■ **DATA FOR THE TASK**:
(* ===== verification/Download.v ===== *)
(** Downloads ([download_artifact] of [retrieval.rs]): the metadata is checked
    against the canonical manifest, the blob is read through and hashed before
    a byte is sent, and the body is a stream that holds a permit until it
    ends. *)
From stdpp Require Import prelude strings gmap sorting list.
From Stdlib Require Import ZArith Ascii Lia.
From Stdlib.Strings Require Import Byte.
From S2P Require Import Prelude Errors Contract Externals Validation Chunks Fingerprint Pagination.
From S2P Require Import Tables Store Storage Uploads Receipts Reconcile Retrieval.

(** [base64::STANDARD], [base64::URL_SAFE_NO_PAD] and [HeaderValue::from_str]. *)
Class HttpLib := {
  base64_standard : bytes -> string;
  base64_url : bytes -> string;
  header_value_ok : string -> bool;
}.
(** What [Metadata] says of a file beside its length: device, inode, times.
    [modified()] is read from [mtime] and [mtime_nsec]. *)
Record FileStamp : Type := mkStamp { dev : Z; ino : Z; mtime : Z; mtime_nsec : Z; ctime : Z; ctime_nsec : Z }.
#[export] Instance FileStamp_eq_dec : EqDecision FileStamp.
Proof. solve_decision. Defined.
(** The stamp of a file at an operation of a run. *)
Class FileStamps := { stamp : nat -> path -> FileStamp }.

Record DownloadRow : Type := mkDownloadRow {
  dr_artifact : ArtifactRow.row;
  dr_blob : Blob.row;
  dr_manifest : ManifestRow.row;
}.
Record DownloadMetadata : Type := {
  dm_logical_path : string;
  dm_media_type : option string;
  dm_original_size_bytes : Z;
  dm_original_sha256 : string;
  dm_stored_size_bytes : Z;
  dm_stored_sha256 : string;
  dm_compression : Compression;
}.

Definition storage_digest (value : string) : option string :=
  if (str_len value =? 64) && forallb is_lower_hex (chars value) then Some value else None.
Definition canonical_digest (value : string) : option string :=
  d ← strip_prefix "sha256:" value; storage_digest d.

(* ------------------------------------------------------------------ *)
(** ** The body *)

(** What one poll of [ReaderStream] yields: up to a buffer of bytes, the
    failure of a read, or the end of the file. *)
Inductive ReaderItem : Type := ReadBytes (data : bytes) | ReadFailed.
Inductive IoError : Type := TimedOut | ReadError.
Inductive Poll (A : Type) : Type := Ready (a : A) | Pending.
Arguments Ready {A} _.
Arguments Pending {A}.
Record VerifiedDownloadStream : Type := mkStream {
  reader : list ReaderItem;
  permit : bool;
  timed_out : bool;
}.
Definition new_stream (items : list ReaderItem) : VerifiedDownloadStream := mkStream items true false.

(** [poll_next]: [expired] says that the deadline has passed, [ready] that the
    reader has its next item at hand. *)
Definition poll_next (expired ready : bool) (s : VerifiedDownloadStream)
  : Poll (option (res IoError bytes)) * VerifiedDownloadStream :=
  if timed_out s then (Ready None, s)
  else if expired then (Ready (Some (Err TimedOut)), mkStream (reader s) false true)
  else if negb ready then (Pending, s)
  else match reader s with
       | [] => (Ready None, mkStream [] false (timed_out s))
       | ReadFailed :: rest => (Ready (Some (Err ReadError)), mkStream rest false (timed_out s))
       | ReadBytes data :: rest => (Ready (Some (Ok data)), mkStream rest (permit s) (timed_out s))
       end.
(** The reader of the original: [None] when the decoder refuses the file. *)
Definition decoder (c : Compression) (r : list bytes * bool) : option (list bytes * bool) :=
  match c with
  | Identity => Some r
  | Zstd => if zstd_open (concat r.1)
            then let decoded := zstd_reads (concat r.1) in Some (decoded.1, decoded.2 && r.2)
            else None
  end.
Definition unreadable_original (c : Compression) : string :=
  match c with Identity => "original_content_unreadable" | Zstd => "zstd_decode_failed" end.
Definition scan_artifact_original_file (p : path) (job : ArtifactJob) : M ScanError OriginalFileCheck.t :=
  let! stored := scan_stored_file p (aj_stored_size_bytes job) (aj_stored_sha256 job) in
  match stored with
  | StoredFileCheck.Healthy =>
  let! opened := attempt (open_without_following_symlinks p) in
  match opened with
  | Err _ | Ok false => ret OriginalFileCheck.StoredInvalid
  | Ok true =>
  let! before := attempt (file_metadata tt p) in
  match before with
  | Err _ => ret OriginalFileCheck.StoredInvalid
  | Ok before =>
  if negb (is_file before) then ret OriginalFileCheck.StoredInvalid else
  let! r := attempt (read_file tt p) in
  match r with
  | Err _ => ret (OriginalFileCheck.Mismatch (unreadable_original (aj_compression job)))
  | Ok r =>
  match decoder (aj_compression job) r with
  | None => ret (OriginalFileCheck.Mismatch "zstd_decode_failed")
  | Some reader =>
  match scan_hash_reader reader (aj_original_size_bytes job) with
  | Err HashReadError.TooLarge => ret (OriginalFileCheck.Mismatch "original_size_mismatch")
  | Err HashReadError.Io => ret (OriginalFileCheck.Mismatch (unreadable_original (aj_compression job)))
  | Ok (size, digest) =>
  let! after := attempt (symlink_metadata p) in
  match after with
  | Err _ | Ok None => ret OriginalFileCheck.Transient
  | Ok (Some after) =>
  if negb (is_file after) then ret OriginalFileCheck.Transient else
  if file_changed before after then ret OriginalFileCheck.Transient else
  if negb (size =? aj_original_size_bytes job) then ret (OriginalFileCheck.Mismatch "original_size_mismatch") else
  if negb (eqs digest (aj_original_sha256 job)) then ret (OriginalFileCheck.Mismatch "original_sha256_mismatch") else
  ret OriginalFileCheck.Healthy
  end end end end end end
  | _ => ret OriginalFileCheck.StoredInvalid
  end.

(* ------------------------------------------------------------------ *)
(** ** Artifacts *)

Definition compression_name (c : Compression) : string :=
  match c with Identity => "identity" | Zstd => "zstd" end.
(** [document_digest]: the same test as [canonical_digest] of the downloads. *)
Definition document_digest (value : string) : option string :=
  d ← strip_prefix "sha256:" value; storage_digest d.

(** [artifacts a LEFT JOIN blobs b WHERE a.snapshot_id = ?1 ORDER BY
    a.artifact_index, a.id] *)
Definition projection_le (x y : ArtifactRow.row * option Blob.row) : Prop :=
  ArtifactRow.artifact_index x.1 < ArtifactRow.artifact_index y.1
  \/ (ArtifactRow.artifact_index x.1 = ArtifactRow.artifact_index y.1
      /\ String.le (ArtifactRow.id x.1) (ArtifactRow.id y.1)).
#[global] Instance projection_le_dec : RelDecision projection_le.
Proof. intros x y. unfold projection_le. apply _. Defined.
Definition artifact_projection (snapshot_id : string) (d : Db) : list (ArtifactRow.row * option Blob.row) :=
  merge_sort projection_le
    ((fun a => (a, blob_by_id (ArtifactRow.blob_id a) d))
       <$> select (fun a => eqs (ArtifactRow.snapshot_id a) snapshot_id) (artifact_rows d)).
...
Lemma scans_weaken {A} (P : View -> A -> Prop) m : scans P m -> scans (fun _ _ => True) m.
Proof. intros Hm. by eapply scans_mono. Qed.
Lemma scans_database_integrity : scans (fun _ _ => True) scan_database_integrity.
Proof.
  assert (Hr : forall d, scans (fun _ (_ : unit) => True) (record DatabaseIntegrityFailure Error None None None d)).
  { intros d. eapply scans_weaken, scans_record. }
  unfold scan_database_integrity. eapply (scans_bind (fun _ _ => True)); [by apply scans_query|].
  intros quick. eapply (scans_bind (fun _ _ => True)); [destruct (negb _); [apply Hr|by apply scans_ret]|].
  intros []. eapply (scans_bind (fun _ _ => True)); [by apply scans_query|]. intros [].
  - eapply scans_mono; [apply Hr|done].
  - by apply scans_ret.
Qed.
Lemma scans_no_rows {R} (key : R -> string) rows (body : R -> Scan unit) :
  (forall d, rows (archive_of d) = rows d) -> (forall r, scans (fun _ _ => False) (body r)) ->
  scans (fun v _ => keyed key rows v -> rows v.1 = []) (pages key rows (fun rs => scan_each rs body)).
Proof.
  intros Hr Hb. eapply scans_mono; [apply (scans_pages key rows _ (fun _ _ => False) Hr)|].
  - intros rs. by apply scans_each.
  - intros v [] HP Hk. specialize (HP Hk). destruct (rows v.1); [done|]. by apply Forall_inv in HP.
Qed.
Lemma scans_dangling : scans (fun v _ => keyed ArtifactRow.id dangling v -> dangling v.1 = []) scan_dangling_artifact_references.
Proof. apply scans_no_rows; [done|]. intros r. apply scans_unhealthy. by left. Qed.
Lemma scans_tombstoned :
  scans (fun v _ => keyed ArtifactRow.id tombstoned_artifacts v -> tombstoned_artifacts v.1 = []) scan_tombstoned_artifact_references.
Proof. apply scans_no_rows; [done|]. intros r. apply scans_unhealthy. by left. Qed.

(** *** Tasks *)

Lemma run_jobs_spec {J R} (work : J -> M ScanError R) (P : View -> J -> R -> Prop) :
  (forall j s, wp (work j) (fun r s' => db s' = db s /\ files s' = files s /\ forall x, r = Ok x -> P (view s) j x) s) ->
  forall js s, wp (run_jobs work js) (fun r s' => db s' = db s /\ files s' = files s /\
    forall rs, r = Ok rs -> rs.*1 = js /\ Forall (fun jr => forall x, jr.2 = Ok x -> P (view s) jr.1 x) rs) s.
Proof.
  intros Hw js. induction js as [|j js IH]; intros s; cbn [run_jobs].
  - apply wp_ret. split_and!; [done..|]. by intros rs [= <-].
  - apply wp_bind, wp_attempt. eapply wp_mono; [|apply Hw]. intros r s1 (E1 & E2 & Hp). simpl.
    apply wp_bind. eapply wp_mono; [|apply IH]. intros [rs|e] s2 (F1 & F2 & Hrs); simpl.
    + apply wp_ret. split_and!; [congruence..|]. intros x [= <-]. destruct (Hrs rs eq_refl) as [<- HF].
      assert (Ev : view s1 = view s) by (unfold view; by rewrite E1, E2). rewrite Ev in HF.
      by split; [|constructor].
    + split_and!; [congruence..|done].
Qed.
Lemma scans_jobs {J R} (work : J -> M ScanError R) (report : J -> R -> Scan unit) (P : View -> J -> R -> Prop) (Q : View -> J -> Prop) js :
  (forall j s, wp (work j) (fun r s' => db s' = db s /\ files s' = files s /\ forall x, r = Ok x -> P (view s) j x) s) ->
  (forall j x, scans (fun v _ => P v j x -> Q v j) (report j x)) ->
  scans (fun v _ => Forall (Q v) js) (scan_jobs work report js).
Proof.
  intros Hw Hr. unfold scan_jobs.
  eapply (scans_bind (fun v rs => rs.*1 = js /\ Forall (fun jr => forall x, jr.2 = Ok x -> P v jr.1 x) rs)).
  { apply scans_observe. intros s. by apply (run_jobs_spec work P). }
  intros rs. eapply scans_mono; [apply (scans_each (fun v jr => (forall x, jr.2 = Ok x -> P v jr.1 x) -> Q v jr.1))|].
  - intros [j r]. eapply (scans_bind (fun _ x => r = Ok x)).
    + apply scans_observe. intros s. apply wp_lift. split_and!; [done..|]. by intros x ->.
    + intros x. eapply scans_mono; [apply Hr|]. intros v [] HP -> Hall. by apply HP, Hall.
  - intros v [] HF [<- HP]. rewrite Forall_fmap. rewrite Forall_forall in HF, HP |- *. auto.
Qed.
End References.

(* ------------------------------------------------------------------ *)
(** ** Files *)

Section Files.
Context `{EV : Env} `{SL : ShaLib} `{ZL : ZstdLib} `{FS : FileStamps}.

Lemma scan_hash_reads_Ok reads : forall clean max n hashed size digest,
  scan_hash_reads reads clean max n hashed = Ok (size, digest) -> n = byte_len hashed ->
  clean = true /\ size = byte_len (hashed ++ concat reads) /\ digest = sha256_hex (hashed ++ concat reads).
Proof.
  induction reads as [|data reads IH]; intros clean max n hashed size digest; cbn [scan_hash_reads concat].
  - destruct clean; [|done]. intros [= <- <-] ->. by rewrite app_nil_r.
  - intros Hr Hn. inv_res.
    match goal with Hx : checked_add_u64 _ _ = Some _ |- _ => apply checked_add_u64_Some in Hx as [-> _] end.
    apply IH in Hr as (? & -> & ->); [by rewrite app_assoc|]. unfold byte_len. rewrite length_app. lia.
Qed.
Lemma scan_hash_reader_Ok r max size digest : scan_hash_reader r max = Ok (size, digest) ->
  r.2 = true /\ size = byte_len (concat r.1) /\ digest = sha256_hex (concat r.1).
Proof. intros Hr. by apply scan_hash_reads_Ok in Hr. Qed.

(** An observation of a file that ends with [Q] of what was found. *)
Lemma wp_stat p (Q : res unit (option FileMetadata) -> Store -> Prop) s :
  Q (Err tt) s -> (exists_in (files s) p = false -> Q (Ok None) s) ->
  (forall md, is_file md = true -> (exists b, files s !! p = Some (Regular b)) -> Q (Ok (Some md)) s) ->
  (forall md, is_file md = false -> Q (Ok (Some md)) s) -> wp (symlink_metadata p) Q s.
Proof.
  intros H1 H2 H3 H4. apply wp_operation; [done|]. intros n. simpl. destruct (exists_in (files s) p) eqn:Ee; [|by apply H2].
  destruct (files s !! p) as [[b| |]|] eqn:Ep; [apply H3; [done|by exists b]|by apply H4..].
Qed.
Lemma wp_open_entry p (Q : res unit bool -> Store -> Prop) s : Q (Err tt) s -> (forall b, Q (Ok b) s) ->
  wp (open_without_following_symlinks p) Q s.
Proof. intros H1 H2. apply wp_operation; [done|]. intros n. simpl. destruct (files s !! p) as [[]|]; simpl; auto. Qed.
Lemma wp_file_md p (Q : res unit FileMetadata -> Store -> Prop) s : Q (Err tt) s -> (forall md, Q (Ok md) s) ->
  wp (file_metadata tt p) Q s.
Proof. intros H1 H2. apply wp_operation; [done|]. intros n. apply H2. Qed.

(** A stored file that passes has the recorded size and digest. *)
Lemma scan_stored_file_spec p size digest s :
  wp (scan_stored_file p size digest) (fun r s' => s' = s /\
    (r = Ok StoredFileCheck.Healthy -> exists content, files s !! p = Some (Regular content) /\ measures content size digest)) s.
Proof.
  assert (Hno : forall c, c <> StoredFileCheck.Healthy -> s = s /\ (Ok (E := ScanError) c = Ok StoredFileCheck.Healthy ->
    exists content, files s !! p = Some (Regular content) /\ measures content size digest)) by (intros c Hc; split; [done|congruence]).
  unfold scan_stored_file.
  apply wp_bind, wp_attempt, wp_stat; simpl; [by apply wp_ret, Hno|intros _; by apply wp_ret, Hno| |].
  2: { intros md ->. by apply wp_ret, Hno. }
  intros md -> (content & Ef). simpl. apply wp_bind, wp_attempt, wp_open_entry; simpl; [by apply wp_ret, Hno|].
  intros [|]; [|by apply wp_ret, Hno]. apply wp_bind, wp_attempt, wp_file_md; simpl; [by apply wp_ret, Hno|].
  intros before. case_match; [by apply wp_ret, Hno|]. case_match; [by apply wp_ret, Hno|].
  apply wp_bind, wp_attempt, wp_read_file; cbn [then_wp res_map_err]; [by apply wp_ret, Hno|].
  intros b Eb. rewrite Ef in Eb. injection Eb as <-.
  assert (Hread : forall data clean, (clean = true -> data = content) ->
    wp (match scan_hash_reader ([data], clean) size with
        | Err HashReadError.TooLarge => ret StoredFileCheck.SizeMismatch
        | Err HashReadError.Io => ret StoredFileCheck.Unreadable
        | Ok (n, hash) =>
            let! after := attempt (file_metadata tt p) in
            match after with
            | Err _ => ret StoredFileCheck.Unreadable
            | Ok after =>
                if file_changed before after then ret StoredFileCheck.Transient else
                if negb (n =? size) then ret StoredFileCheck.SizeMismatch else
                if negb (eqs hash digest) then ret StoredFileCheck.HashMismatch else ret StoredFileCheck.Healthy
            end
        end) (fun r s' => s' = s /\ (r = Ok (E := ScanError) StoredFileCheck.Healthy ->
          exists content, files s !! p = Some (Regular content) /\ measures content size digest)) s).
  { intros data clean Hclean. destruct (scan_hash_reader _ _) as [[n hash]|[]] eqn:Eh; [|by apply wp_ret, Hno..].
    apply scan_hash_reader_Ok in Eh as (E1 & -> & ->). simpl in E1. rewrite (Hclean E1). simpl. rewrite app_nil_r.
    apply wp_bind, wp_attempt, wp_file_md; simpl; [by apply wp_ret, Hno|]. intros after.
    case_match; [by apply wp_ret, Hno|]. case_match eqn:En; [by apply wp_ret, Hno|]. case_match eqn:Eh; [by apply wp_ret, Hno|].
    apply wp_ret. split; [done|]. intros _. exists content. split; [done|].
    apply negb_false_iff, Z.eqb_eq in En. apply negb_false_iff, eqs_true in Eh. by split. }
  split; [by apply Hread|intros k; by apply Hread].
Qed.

■ **WHAT IS BEING ASKED**:
For the material above, reproduce exactly the lines from the line with "(** [document_digest]: the" to the line with "<$> select (fun", inclusive, and exclude all others.

■ **WRITTEN SOLUTION**:
(** [document_digest]: the same test as [canonical_digest] of the downloads. *)
Definition document_digest (value : string) : option string :=
  d ← strip_prefix "sha256:" value; storage_digest d.

(** [artifacts a LEFT JOIN blobs b WHERE a.snapshot_id = ?1 ORDER BY
    a.artifact_index, a.id] *)
Definition projection_le (x y : ArtifactRow.row * option Blob.row) : Prop :=
  ArtifactRow.artifact_index x.1 < ArtifactRow.artifact_index y.1
  \/ (ArtifactRow.artifact_index x.1 = ArtifactRow.artifact_index y.1
      /\ String.le (ArtifactRow.id x.1) (ArtifactRow.id y.1)).
#[global] Instance projection_le_dec : RelDecision projection_le.
Proof. intros x y. unfold projection_le. apply _. Defined.
Definition artifact_projection (snapshot_id : string) (d : Db) : list (ArtifactRow.row * option Blob.row) :=
  merge_sort projection_le
    ((fun a => (a, blob_by_id (ArtifactRow.blob_id a) d))
       <$> select (fun a => eqs (ArtifactRow.snapshot_id a) snapshot_id) (artifact_rows d)).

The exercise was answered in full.